(** * RayTracer: the vector, ray and colour core

    A shallow embedding of [Vec3.cpp], [Ray.h] and [Color.h].

    The C++ [double] is IEEE 754 binary64.  It is modelled by Rocq's primitive
    [float], whose operations are specified bit for bit by [SpecFloat]
    (a single NaN, signed zeros and infinities, round to nearest even).
    Every operation of the source rounds once, to binary64: no product is
    fused with a sum and no intermediate is kept in a wider format.  A
    decimal literal denotes the binary64 value nearest to it, as it does in
    C++.
    The member functions are written once, over a small interface of the
    arithmetic they use, so that the same text can also be read over the
    exact rationals [Q] when a statement compares the program with the
    mathematics it approximates. *)

From Stdlib Require Import ZArith QArith Qround Qfield Floats Bool.
From Stdlib Require Import String Ascii DecimalString List Lia.
Import ListNotations.

Set Warnings "-inexact-float".

(** ** The arithmetic of a scalar type *)

Declare Scope scalar_scope.
Delimit Scope scalar_scope with S.

Class Scalar (T : Type) : Type := {
  s_zero : T;
  s_one : T;
  s_add : T -> T -> T;
  s_sub : T -> T -> T;
  s_mul : T -> T -> T;
  s_div : T -> T -> T;
  s_opp : T -> T
}.

Notation "a + b" := (s_add a b) : scalar_scope.
Notation "a - b" := (s_sub a b) : scalar_scope.
Notation "a * b" := (s_mul a b) : scalar_scope.
Notation "a / b" := (s_div a b) : scalar_scope.
Notation "- a" := (s_opp a) : scalar_scope.

(** [double]: the arithmetic the compiled program runs. *)
#[export] Instance double : Scalar float := {|
  s_zero := 0%float;
  s_one := 1%float;
  s_add := PrimFloat.add;
  s_sub := PrimFloat.sub;
  s_mul := PrimFloat.mul;
  s_div := PrimFloat.div;
  s_opp := PrimFloat.opp
|}.

(** [exact]: the same operations without rounding. *)
#[export] Instance exact : Scalar Q := {|
  s_zero := 0%Q;
  s_one := 1%Q;
  s_add := Qplus;
  s_sub := Qminus;
  s_mul := Qmult;
  s_div := Qdiv;
  s_opp := Qopp
|}.

(** ** Member functions as state transformers

    A member function receives the object it is called on ([*this]) and
    returns its result together with the object as the call leaves it.
    [None] stands for undefined behaviour: the program has no error branch,
    and the only way to leave the defined behaviour of this code is to index
    the component array outside of it. *)

Section Method.
Context {S : Type}.

Definition method (A : Type) : Type := S -> option (A * S).

Definition ret {A : Type} (a : A) : method A :=
  fun this => Some (a, this).

Definition bind {A B : Type} (m : method A) (k : A -> method B) : method B :=
  fun this =>
    match m this with
    | Some (a, this') => k a this'
    | None => None
    end.

Definition get : method S := fun this => Some (this, this).

Definition put (s : S) : method unit := fun _ => Some (tt, s).

Definition undefined {A : Type} : method A := fun _ => None.

(** The result of a call and the object after it. *)
Definition result {A : Type} (m : method A) (this : S) : option A :=
  option_map fst (m this).

Definition after {A : Type} (m : method A) (this : S) : option S :=
  option_map snd (m this).
End Method.

Arguments method : clear implicits.

Notation "x <- m ;; k" := (bind m (fun x => k))
  (at level 61, m at next level, right associativity).
Notation "m ;; k" := (bind m (fun _ => k))
  (at level 61, right associativity).

(** ** Vec3.cpp *)

Module Vec3.

(** [double e[3]] *)
Record vec3 (T : Type) : Type := mk { e0 : T; e1 : T; e2 : T }.
Arguments mk {T} _ _ _.
Arguments e0 {T} _.
Arguments e1 {T} _.
Arguments e2 {T} _.

Section Members.
Context {T : Type} `{Scalar T}.
Local Open Scope scalar_scope.

(** The rvalue [e[i]] and the assignment [e[i] = a] on the receiver.
    The array has three elements; any other index is outside it. *)
Definition read_e (i : Z) : method (vec3 T) T :=
  this <- get ;;
  match i with
  | 0%Z => ret (e0 this)
  | 1%Z => ret (e1 this)
  | 2%Z => ret (e2 this)
  | _ => undefined
  end.

Definition write_e (i : Z) (a : T) : method (vec3 T) unit :=
  this <- get ;;
  match i with
  | 0%Z => put (mk a (e1 this) (e2 this))
  | 1%Z => put (mk (e0 this) a (e2 this))
  | 2%Z => put (mk (e0 this) (e1 this) a)
  | _ => undefined
  end.

(** [vec3::vec3() : e{0,0,0} {}] *)
Definition default : vec3 T := mk s_zero s_zero s_zero.

(** [vec3::vec3(double e0, double e1, double e2) : e{e0, e1, e2} {}] *)
Definition make (a b c : T) : vec3 T := mk a b c.

(** [double vec3::x() const { return e[0]; }] and its two siblings. *)
Definition x : method (vec3 T) T := read_e 0.
Definition y : method (vec3 T) T := read_e 1.
Definition z : method (vec3 T) T := read_e 2.

(** [vec3 vec3::operator-() const { return vec3(-e[0], -e[1], -e[2]); }] *)
Definition op_neg : method (vec3 T) (vec3 T) :=
  a <- read_e 0 ;;
  b <- read_e 1 ;;
  c <- read_e 2 ;;
  ret (make (- a) (- b) (- c)).

(** [double vec3::operator[](int i) const { return e[i]; }] *)
Definition op_index (i : Z) : method (vec3 T) T := read_e i.

(** [double &vec3::operator[](int i) { return e[i]; }]

    The call returns a reference to the element and touches nothing.
    A reference is the index of the element it designates; [load] and
    [store] are what the caller then does through it. *)
Definition reference : Type := Z.

Definition op_index_ref (i : Z) : method (vec3 T) reference :=
  _ <- read_e i ;;
  ret i.

Definition load (r : reference) : method (vec3 T) T := read_e r.
Definition store (r : reference) (a : T) : method (vec3 T) unit := write_e r a.

(** [vec3 &vec3::operator+=(const vec3 &v)]: three statements,
    [e[k] += v.e[k]] for k = 0, 1, 2; the reference it returns is the
    receiver.  Each statement reads the one component it assigns, so the
    value of [v] at the call is all that matters, also when [v] is the
    receiver. *)
Definition op_add_assign (v : vec3 T) : method (vec3 T) unit :=
  a <- read_e 0 ;; write_e 0 (a + e0 v) ;;
  b <- read_e 1 ;; write_e 1 (b + e1 v) ;;
  c <- read_e 2 ;; write_e 2 (c + e2 v).

(** [vec3 &vec3::operator*=(double t)]: [e[k] *= t] for k = 0, 1, 2. *)
Definition op_mul_assign (t : T) : method (vec3 T) unit :=
  a <- read_e 0 ;; write_e 0 (a * t) ;;
  b <- read_e 1 ;; write_e 1 (b * t) ;;
  c <- read_e 2 ;; write_e 2 (c * t).

(** [vec3 &vec3::operator/=(double t) { return *this *= 1/t; }] *)
Definition op_div_assign (t : T) : method (vec3 T) unit :=
  op_mul_assign (s_one / t).

(** [double vec3::length_squared() const]:
    [e[0]*e[0] + e[1]*e[1] + e[2]*e[2]], the sum associating to the left. *)
Definition length_squared : method (vec3 T) T :=
  a <- read_e 0 ;;
  b <- read_e 1 ;;
  c <- read_e 2 ;;
  ret (a * a + b * b + c * c).
End Members.

(** [double vec3::length() const { return std::sqrt(length_squared()); }]
    The square root exists on [double] only. *)
Definition length : method (vec3 float) float :=
  l <- length_squared ;;
  ret (PrimFloat.sqrt l).

End Vec3.

(** ** Vec3.h: the free operators

    [Vec3.h] is not among the sources; [Ray.h] uses two of its operators. *)

Module Vec3Ops.
Import Vec3.

Section Free.
Context {T : Type} `{Scalar T}.
Local Open Scope scalar_scope.

(** Modelled from the spec: [operator+(const vec3&, const vec3&)] of the
    absent [Vec3.h], "vector+vector", pure and returning a new value:
    the sum of the components, in x, y, z order. *)
Definition add (u v : vec3 T) : vec3 T :=
  make (e0 u + e0 v) (e1 u + e1 v) (e2 u + e2 v).

(** Modelled from the spec: [operator-(const vec3&, const vec3&)] of the
    absent [Vec3.h], "vector−vector". *)
Definition sub (u v : vec3 T) : vec3 T :=
  make (e0 u - e0 v) (e1 u - e1 v) (e2 u - e2 v).

(** Modelled from the spec: [operator*(double, const vec3&)] of the
    absent [Vec3.h], "scalar*vector". *)
Definition scale (t : T) (v : vec3 T) : vec3 T :=
  make (t * e0 v) (t * e1 v) (t * e2 v).
End Free.
End Vec3Ops.

(** ** Ray.h *)

Module Ray.
Import Vec3 Vec3Ops.

(** [vec3 orig; vec3 dir;]: two vectors of the ray's own, not references
    to the constructor's arguments. *)
Record Ray (T : Type) : Type := mk { orig : vec3 T; dir : vec3 T }.
Arguments mk {T} _ _.
Arguments orig {T} _.
Arguments dir {T} _.

Section Members.
Context {T : Type} `{Scalar T}.

(** [Ray() = default;]: each member is built by [vec3::vec3()]. *)
Definition default : Ray T := mk Vec3.default Vec3.default.

(** [Ray(const vec3& origin, const vec3& direction)
      : orig(origin), dir(direction) {}] *)
Definition make (origin direction : vec3 T) : Ray T := mk origin direction.

(** [const vec3& origin() const { return orig; }] *)
Definition origin : method (Ray T) (vec3 T) :=
  this <- get ;; ret (orig this).

(** [const vec3& direction() const { return dir; }] *)
Definition direction : method (Ray T) (vec3 T) :=
  this <- get ;; ret (dir this).

(** [vec3 at(double t) const { return orig + t*dir; }] *)
Definition at_ (t : T) : method (Ray T) (vec3 T) :=
  this <- get ;; ret (add (orig this) (scale t (dir this))).
End Members.
End Ray.

(** ** Color.h *)

Module Color.
Import Vec3.

(** [using color = vec3;] *)
Definition color : Type := vec3 float.

(** Modelled from the spec: the [floor] of [floor(255.999 * component)], on
    a finite [double].  The value of [S754_finite s m e] is
    [(-1)^s * m * 2^e], and shifting an integer to the right rounds towards
    minus infinity.  Infinities and NaN have no integer part. *)
Definition floor (a : float) : option Z :=
  match Prim2SF a with
  | S754_zero _ => Some 0%Z
  | S754_finite s m e => Some (Z.shiftl (if s then Zneg m else Zpos m) e)
  | S754_infinity _ => None
  | S754_nan => None
  end.

(** Modelled from the spec: an integer written "in decimal", as
    [operator<<] prints an [int]: the digits, a minus sign in front of a
    negative number. *)
Definition decimal (n : Z) : string := NilZero.string_of_int (Z.to_int n).

(** Modelled from the spec: "space-separated, one pixel per line". *)
Definition space : string := String " "%char EmptyString.

(** The end of a line, ['\n']. *)
Definition newline : string := String "010"%char EmptyString.

(** Modelled from the spec: [Color.cpp] is not among the sources, and
    [Color.h] only declares
    [void write_color(std::ostream& out, const color& pixel_color)].
    Each component becomes [floor(255.999 * component)], nothing is clamped,
    and the three integers are written in decimal, separated by a space, in
    R G B order, followed by the end of the line.  The stream is the text
    written so far. *)
Definition write_color (out : string) (pixel_color : color) : option string :=
  match floor (255.999 * e0 pixel_color),
        floor (255.999 * e1 pixel_color),
        floor (255.999 * e2 pixel_color) with
  | Some rbyte, Some gbyte, Some bbyte =>
      Some (out ++ decimal rbyte ++ space ++ decimal gbyte ++ space
                ++ decimal bbyte ++ newline)%string
  | _, _, _ => None
  end.

End Color.

(** ** The camera set-up of the render loop *)

Module Camera.

(** Modelled from the spec: the [round] of step 1, the nearest integer, a
    half rounding away from zero as [std::round] does. *)
Definition round (q : Q) : Z :=
  if Qle_bool 0 q then Qfloor (q + (1 # 2)) else Qceiling (q - (1 # 2)).

(** Modelled from the spec: [main.cpp] is not among the sources.  Step 1 of
    the render sequence derives
    [image_height = max(1, round(image_width / aspect_ratio))]; the formula
    is taken as the spec writes it, over exact numbers. *)
Definition image_height (image_width : Z) (aspect_ratio : Q) : Z :=
  Z.max 1 (round (inject_Z image_width / aspect_ratio)).

End Camera.

(** ** Vectors of doubles: finiteness and the comparison [==] *)

Module Double.
Import Vec3.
□ □ □
### Problem to work on
Copy all lines of the material above where the string "program" occurs.

### Exercise response
    exact rationals [Q] when a statement compares the program with the
(** [double]: the arithmetic the compiled program runs. *)
    [None] stands for undefined behaviour: the program has no error branch,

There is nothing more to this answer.